19:21 22-07-2026
Ladeinfrastruktur in der EU: Nur Malta verfehlt die AFIR-Ziele
Bis Ende 2025 gab es in der EU 1,1 Millionen öffentliche Ladepunkte, fünfmal so viele wie 2020. Nur Malta verfehlt die AFIR-Vorgaben, während bei Schnellladestationen an Autobahnen noch Lücken bestehen.
Die Ladeinfrastruktur der Europäischen Union wächst schneller als der Bestand an Elektroautos. Bis Ende 2025 stieg die Zahl öffentlicher Ladepunkte auf 1,1 Millionen — fünfmal so viele wie 2020. Bis März 2026 erfüllten alle EU-Länder außer Malta die AFIR-Vorgabe, die die Ladekapazität ins Verhältnis zur Zahl der zugelassenen E-Autos setzt.
Insgesamt lag die installierte Kapazität um 180% über dem Mindestwert. Das stellt die These infrage, wonach die Gesamtzahl der Ladepunkte weiterhin das größte Hindernis für den E-Auto-Absatz sei. Der Durchschnittswert verdeckt jedoch deutliche Unterschiede zwischen den Regionen.
Die EU-Regeln schreiben Schnellladestationen mit mindestens 150 kW alle 60 km auf dem Kernnetz der TEN-T-Straßen vor. Im Juni 2026 wurde diese Vorgabe erst auf 79% des Kernnetzes erfüllt. Westeuropa lag bei über 99% Abdeckung, während Spanien und mehrere Länder Mittel- und Osteuropas noch Lücken schließen.
Polen steigerte die Abdeckung der Hauptrouten in weniger als zwei Jahren von 20% auf 59%. Laut Transport & Environment würden die Modernisierung oder der Neubau von nur 70 strategisch gelegenen Ladestationen ausreichen, um die Erfüllung der Streckenvorgabe auf 90% zu bringen.

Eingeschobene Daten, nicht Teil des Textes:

(** X5.  The decoders stay out of the framer's way.  Whatever frame they are
    handed, [handleEventData] and [handleACLData] end (with a result or a
    panic), and when they return, the packet buffer, both cursors, the
    bytes waiting in the transport and the clock are untouched, the write
    buffer has kept its size and the transport was not read: all they
    change is the completion slot, the two reports, the credit, the
    contents of the write buffer and the log of calls. *)
Theorem decoders_leave_framer C b :
  keeps framing (handleEventData C b) /\ keeps framing (handleACLData C b).
Proof. split; [apply framing_handleEventData|apply framing_handleACLData]. Qed.

(** ** The framer: invariant and termination *)

Lemma wp_bind {A B} (m : M A) (k : A -> M B) s Q :
  wp m s (fun a s1 => wp (k a) s1 Q) -> wp (bind m k) s Q.
Proof. unfold wp, bind. destruct (m s); auto. Qed.

Lemma wp_ret {A} (a : A) s (Q : A -> state -> Prop) : Q a s -> wp (ret a) s Q.
Proof. auto. Qed.

Lemma wp_gets {A} (f : state -> A) s (Q : A -> state -> Prop) :
  Q (f s) s -> wp (gets f) s Q.
Proof. auto. Qed.

Lemma wp_modify f s (Q : unit -> state -> Prop) : Q tt (f s) -> wp (modify f) s Q.
Proof. auto. Qed.

Lemma wp_idx b i s (Q : byte -> state -> Prop) :
  (forall x, Q x s) -> wp (idx b i) s Q.
Proof.
  intros H. unfold wp, idx. destruct (_ && _); [|exact I].
  destruct (nth_error _ _); [apply H|exact I].
Qed.

Lemma wp_sub b a c s (Q : slice -> state -> Prop) :
  (0 <= a -> a <= c -> c <= scap b -> Q (mkSlice (lo b + a) (lo b + c)) s) ->
  wp (sub b a c) s Q.
Proof.
  intros H. unfold wp, sub, ret, panic.
  destruct (Z.leb_spec 0 a); [|exact I].
  destruct (Z.leb_spec a c); [|exact I].
  destruct (Z.leb_spec c (scap b)); [|exact I].
  cbn [andb]. auto.
Qed.

Lemma wp_Uint16 b s (Q : Z -> state -> Prop) :
  (forall v, 0 <= v < 65536 -> Q v s) -> wp (Uint16 b) s Q.
Proof.
  intros H. unfold Uint16. apply wp_bind, wp_idx. intros b1.
  apply wp_bind, wp_idx. intros b0. apply wp_ret, H, le16_range.
Qed.

Lemma wp_keeps {A} R (m : M A) s (Q : A -> state -> Prop) :
  keeps R m -> (forall a s1, R s s1 -> Q a s1) -> wp m s Q.
Proof.
  intros Hk H. specialize (Hk s). unfold wp in *.
  destruct (m s); auto.
Qed.

Lemma wp_mono {A} (m : M A) s (Q Q' : A -> state -> Prop) :
  wp m s Q -> (forall a s1, Q a s1 -> Q' a s1) -> wp m s Q'.
Proof. unfold wp. destruct (m s); auto. Qed.


Lemma dispatched_after s X e s1 :
  0 <= X -> framing (set_pos X s) s1 -> dispatched s (true, e) s1.
Proof.
  destruct s as [bf ps en wb co cs cr sc ad cd mp pp rxs tr nw].
  unfold framing, dispatched.
  cbv beta iota delta
    [set_pos buf pos end_ rx now trace writebuf fst snd flags scanning maxPkt].
  intros HX (A1 & A2 & A3 & A4 & A5 & A6 & A7 & _).
  repeat split; try assumption; try lia; discriminate.
Qed.

Lemma dispatched_none s : 0 <= pos s -> dispatched s (false, None) s.
Proof. intros H. unfold dispatched. repeat split; assumption. Qed.

Lemma processPacket_wp C s :
  0 <= pos s -> wp (processPacket C) s (dispatched s).
Proof.
  intros Hp. unfold processPacket.
  apply wp_bind, wp_idx. intros t.
  apply wp_bind, wp_gets. apply wp_bind, wp_gets.
  unfold hciACLLenPos, hciEvtLenPos.
  destruct (u8 t =? hciACLDataPkt).
  { destruct (pos s >? 4); [|apply wp_ret, dispatched_none, Hp].
    apply wp_bind, wp_sub. intros _ _ _.
    apply wp_bind, wp_Uint16. intros pktlen Hl.
    destruct (end_ s <? 4 + pktlen); [apply wp_ret, dispatched_none, Hp|].
    destruct (pos s >=? 4 + pktlen); [|apply wp_ret, dispatched_none, Hp].
    apply wp_bind, wp_modify. apply wp_bind, wp_sub. intros _ _ _.
    apply wp_bind. eapply wp_keeps; [apply framing_handleACLData|].
    intros e s1 F. apply wp_ret. eapply dispatched_after; [|exact F]. lia. }
  destruct (u8 t =? hciEventPkt).
  { destruct (pos s >? 2); [|apply wp_ret, dispatched_none, Hp].
    apply wp_bind, wp_idx. intros pl. pose proof (u8_range pl) as Hl.
    destruct (end_ s <? 2 + u8 pl); [apply wp_ret, dispatched_none, Hp|].
    destruct (pos s >=? 2 + u8 pl); [|apply wp_ret, dispatched_none, Hp].
    apply wp_bind, wp_modify. apply wp_bind, wp_sub. intros _ _ _.
    apply wp_bind. eapply wp_keeps; [apply framing_handleEventData|].
    intros e s1 F. apply wp_ret. eapply dispatched_after; [|exact F]. lia. }
  destruct (u8 t =? hciSynchronousDataPkt).
  { destruct (pos s >? 3); [|apply wp_ret, dispatched_none, Hp].
    apply wp_bind, wp_idx. intros pl. pose proof (u8_range pl) as Hl.
    apply wp_bind, wp_modify. apply wp_ret.
    eapply dispatched_after; [|apply framing_refl]. lia. }
  apply wp_ret.
  destruct s as [bf ps en wb co cs cr sc ad cd mp pp rxs tr nw].
  unfold dispatched. cbn in *. repeat split; try assumption; discriminate.
Qed.

Ltac fields s := destruct s as [bf ps en wb co cs cr sc ad cd mp pp rxs tr nw].

Ltac flat :=
  cbv beta iota delta
    [set_buf set_pos set_end set_rx set_trace set_now
     buf pos end_ rx now trace writebuf fst snd flags scanning maxPkt] in *.

Ltac wstep :=
  cbv beta;
  lazymatch goal with
  | |- wp (bind _ _) _ _ => apply wp_bind
  | |- wp (modify _) _ _ => apply wp_modify
  | |- wp (gets _) _ _ => apply wp_gets
  | |- wp (ret _) _ _ => apply wp_ret
  | |- wp (sub _ _ _) _ _ => apply wp_sub; intros _ _ _
  end.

Das Problem verlagert sich damit von der reinen Anzahl der Anschlüsse hin zu deren Lage, Leistung, Zuverlässigkeit, Tarifklarheit und der Möglichkeit, zu Hause zu laden. Das Netz ist dem Markt zahlenmäßig bereits voraus — für Fahrer zählt heute vor allem, ob die passende Station wirklich auf ihrer Strecke liegt.